Thank you for bringing the 'starting at black' issue to my attention. I have not thought about this piece of code for literally years. In all the non-dynamic, static geometry scenes (which is most), whenever the camera starts moving after sitting for a while, I found long ago that I couldn't just blend with the previous frame anymore. This is because the previous texture is an unbounded ping pong type buffer that keeps accumulating and accumulating, without averaging the results (as we must do in Monte Carlo simulations). The 'screenOutput' shader is the only one that is responsible for averaging the unbounded linear pixel colors by the number of samples, and then applies tonemapping to bring all colors into the 0.0-1.0 rgb range for monitor output.

The clear to black (or previousPixel = Vec4(0)) in all these static scenes was meant to clear the accumulation pingpong buffer, which might be in the unbounded 1000s, depending on how long the camera was sitting still prior to moving suddenly. Initially, when I didn't clear anything, I got a blast of white that settled back down as the camera kept moving - this was because I was averaging currentPixel and previousPixel(which is unbounded). I came up with a quick way around this: just set the previousPixel to black, then it won't blow out the next frame when it is averaged. This worked pretty well, but your post here has inspired me to find a better, more Monte-Carlo-correct solution - and I have!

I made a new uniform called uPreviousSampleCount, and whenever the camera starts moving suddenly after being still for a while, it records the exact number of samples taken so far (while the camera was sitting still) before the camera starts moving again. This in turn is handled in all the static-scene path tracing shaders, and correctly averages the currentPixel color with the previousPixel color (the accumulated unbounded one), but this time it divides the previousPixel color by the recorded uniform uPreviousSampleCount. Now when the camera snaps into motion after being still, it blends perfectly with the previous frame (when it was stationary), resulting in butter-smooth motion.

If you check out the glTF Viewer demo again, as well as all the dozens of other demos that use static geometry, you should now see much smoother camera motion (especially after being still for a while).

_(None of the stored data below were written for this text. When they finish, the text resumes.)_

(** What lies past the last row of a page is the rest of the range. *)
Lemma range_after_last (db : Tables) (journal : str) (after upto : Z) (p q : list Row) (l : Row) :
  distinct db journal → range db journal after upto = p ++ q → list.last p = Some l →
  range db journal (ordinal l) upto = q.
Proof.
  intros Hd E Hl. apply list.last_Some in Hl as [p' ->].
  assert (In l (range db journal after upto)) as Hin.
  { rewrite E. apply in_or_app. left. apply in_or_app. right. by left. }
  apply filter_In in Hin as [_ Hr]. apply andb_true_iff in Hr as [Hr1 Hr2].
  apply Z.ltb_lt in Hr1. apply Z.leb_le in Hr2.
  assert (range db journal (ordinal l) upto =
          List.filter (λ r, ordinal l <? ordinal r) (range db journal after upto)) as ->.
  { unfold range. rewrite filter_filter_and. apply filter_ext_in. intros r _. unfold in_range.
    destruct (Z.ltb_spec (ordinal l) (ordinal r)), (Z.ltb_spec after (ordinal r)), (Z.leb_spec (ordinal r) upto);
      simpl; try done; lia. }
  pose proof (filter_sorted _ (in_range after upto) _ (ordered_lt db journal Hd)) as Hs.
  fold (range db journal after upto) in Hs. rewrite E in Hs |- *.
  apply ordinals_lt_app in Hs as (Hp & _ & Hpq). rewrite List.filter_app, filter_none, filter_every; [done|..].
  - intros r Hr. apply Z.ltb_lt, (Hpq l r); [|done]. apply in_or_app. right. by left.
  - intros r Hr. apply Z.ltb_ge. apply in_app_or in Hr as [Hr|[<-|[]]]; [|lia].
    apply ordinals_lt_app in Hp as (_ & _ & Hp). apply Z.lt_le_incl, Hp; [done|by left].
Qed.

Lemma PAGE_pos : (0 < PAGE)%nat.
Proof. unfold PAGE. lia. Qed.

Lemma fold_loop_spec (fuel : nat) (db : Tables) (journal digest : str) (cursor upto counted : Z) :
  distinct db journal → (length (range db journal cursor upto) < fuel)%nat →
  fold_loop fuel db journal digest cursor upto counted =
  Some (chain digest (range db journal cursor upto), counted + Z.of_nat (length (range db journal cursor upto))).
Proof.
  intros Hd. revert digest cursor counted. induction fuel as [|fuel IH]; intros digest cursor counted Hf; [lia|].
  cbn [fold_loop]. unfold page. fold (ordered db journal). fold (range db journal cursor upto).
  remember (range db journal cursor upto) as L eqn:EL.
  destruct (list.last (take PAGE L)) as [l|] eqn:El.
  - assert (range db journal (ordinal l) upto = drop PAGE L) as Hr.
    { apply (range_after_last db journal cursor upto (take PAGE L)); [done|by rewrite take_drop|done]. }
    assert (L ≠ []) as HL by (intros ->; by rewrite take_nil in El).
    pose proof PAGE_pos. rewrite IH; rewrite Hr, ?length_drop.
    + unfold chain. rewrite <- fold_left_app, take_drop, length_take. do 2 f_equal. lia.
    + destruct L; [done|cbn [length] in *; lia].
  - destruct L as [|r L]; [by cbn [length]; rewrite Z.add_0_r|].
    pose proof PAGE_pos. destruct PAGE; [lia|]. apply list.last_None in El. discriminate El.
Qed.

Lemma range_length (db : Tables) (journal : str) (after upto : Z) :
  (length (range db journal after upto) ≤ length (rows_of db journal))%nat.
Proof.
  unfold range. etrans; [apply filter_length_le|]. unfold ordered. by rewrite sort_by_perm.
Qed.

Lemma fold_spec (db : Tables) (journal seed : str) (after upto : Z) :
  distinct db journal →
  fold db journal seed after upto =
  Some (chain seed (range db journal after upto), Z.of_nat (length (range db journal after upto))).
Proof. intros Hd. unfold fold. rewrite fold_loop_spec; [done..|]. pose proof (range_length db journal after upto). lia. Qed.
End pages.

(** ** The walk *)
Section walking.
Context `{U : UnicodeTables} `{H : Sha256}.

(** The loop ends on any journal, its ordinals distinct or not: the row a page
    ends with is not in the next. *)
Lemma range_after_shrinks (db : Tables) (journal : str) (after upto : Z) (l : Row) :
  In l (range db journal after upto) →
  (length (range db journal (ordinal l) upto) < length (range db journal after upto))%nat.
Proof.
  intros Hl. assert (Hr := Hl). apply filter_In in Hr as [_ Hr]. unfold in_range in Hr.
  apply andb_true_iff in Hr as [Hr1 Hr2]. apply Z.ltb_lt in Hr1. apply Z.leb_le in Hr2.
  assert (range db journal (ordinal l) upto =
          List.filter (λ r, ordinal l <? ordinal r) (range db journal after upto)) as ->.
  { unfold range. rewrite filter_filter_and. apply filter_ext_in. intros r _. unfold in_range.
    destruct (Z.ltb_spec (ordinal l) (ordinal r)), (Z.ltb_spec after (ordinal r)), (Z.leb_spec (ordinal r) upto);
      simpl; try done; lia. }
  revert Hl. generalize (range db journal after upto). induction l0 as [|r rs IH]; [done|]. intros [->|Hin]; simpl.
  - rewrite Z.ltb_irrefl. pose proof (filter_length_le (λ r, ordinal l <? ordinal r) rs). lia.
  - destruct (_ <? _); simpl; specialize (IH Hin); lia.
Qed.

Lemma fold_loop_total (fuel : nat) (db : Tables) (journal digest : str) (cursor upto counted : Z) :
  (length (range db journal cursor upto) < fuel)%nat →
  is_Some (fold_loop fuel db journal digest cursor upto counted).
Proof.
  revert digest cursor counted. induction fuel as [|fuel IH]; intros digest cursor counted Hf; [lia|].
  cbn [fold_loop]. unfold page. fold (ordered db journal). fold (range db journal cursor upto).
  destruct (list.last (take PAGE (range db journal cursor upto))) as [l|] eqn:El; [|done].
  apply IH. pose proof (range_after_shrinks db journal cursor upto l) as Hs.
  enough (In l (range db journal cursor upto)) as Hin by (specialize (Hs Hin); lia).
  apply list.last_Some in El as [p' E]. rewrite <- (take_drop PAGE (range db journal cursor upto)), E.
  apply in_or_app. left. apply in_or_app. right. by left.
Qed.

Lemma fold_returns (db : Tables) (journal seed : str) (after upto : Z) : is_Some (fold db journal seed after upto).
Proof. apply fold_loop_total. pose proof (range_length db journal after upto). lia. Qed.

(** Ordinals are counted from one, as [bigserial] does. *)
Definition counted_from_one (db : Tables) (journal : str) : Prop :=
  Forall (λ r, 0 < ordinal r) (rows_of db journal).

Lemma filter_cut (l : list Row) (a b c : Z) :
  ordinals_le l → Forall (λ r, 0 < ordinal r) l → Z.max a 0 <= Z.max b 0 <= Z.max c 0 →
  List.filter (in_range a c) l = List.filter (in_range a b) l ++ List.filter (in_range b c) l.
Proof.
  induction 1 as [|r l Hs IH Hr]; [done|]. intros Hp Hle. apply list.Forall_cons in Hp as [Hr0 Hp]. simpl.
  rewrite IH by done. clear IH. destruct (Z.leb_spec (ordinal r) b) as [Hb|Hb].
  - assert (in_range a c r = in_range a b r) as ->.
    { unfold in_range. destruct (Z.ltb_spec a (ordinal r)), (Z.leb_spec (ordinal r) b), (Z.leb_spec (ordinal r) c);
        simpl; try done; lia. }
    assert (in_range b c r = false) as ->.
    { unfold in_range. by rewrite (proj2 (Z.ltb_ge b (ordinal r))) by lia. }
    by destruct (in_range a b r).
  - assert (in_range a b r = false) as ->.
    { unfold in_range. rewrite (proj2 (Z.leb_gt (ordinal r) b)) by lia. by destruct (_ <? _). }
    rewrite (filter_none (in_range a b) l); simpl.
    + assert (in_range a c r = in_range b c r) as ->; [|by destruct (in_range b c r)].
      unfold in_range. by rewrite (proj2 (Z.ltb_lt a (ordinal r))), (proj2 (Z.ltb_lt b (ordinal r))) by lia.
    + intros x Hx. apply list_elem_of_In in Hx. rewrite list.Forall_forall in Hr. specialize (Hr x Hx). simpl in Hr.
      unfold in_range. rewrite (proj2 (Z.leb_gt (ordinal x) b)) by lia. by destruct (_ <? _).
Qed.

Lemma ordered_positive (db : Tables) (journal : str) :
  counted_from_one db journal → Forall (λ r, 0 < ordinal r) (ordered db journal).
Proof. unfold ordered, counted_from_one. by rewrite sort_by_perm. Qed.

Lemma range_cut (db : Tables) (journal : str) (a b c : Z) :
  counted_from_one db journal → Z.max a 0 <= Z.max b 0 <= Z.max c 0 →
  range db journal a c = range db journal a b ++ range db journal b c.
Proof. intros Hp Hle. apply filter_cut; [apply ordered_le|by apply ordered_positive|done]. Qed.

(** The seals in the order of what they cover, each from the one before. *)
Definition rising (before : Anchor) (held : list Anchor) : Prop :=
  StronglySorted (λ a b, through a <= through b) held ∧
  Forall (λ a, Z.max (through before) 0 <= Z.max (through a) 0) held.
Definition last_of (before : Anchor) (held : list Anchor) : Anchor := default before (list.last held).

Thanks again for bringing that seemingly small part of the code to my attention, and giving me a spark to go fix it. Now the whole renderer, and all users will benefit! :)

-Erich

tom-adsfund commented 2 years ago

Yes, that's much better, I was just testing it.

But the learning more from the earlier samples will still be useful. I'll probably play with that tomorrow. But it would be best if there was work on the abstractions so that I could do it more rapidly!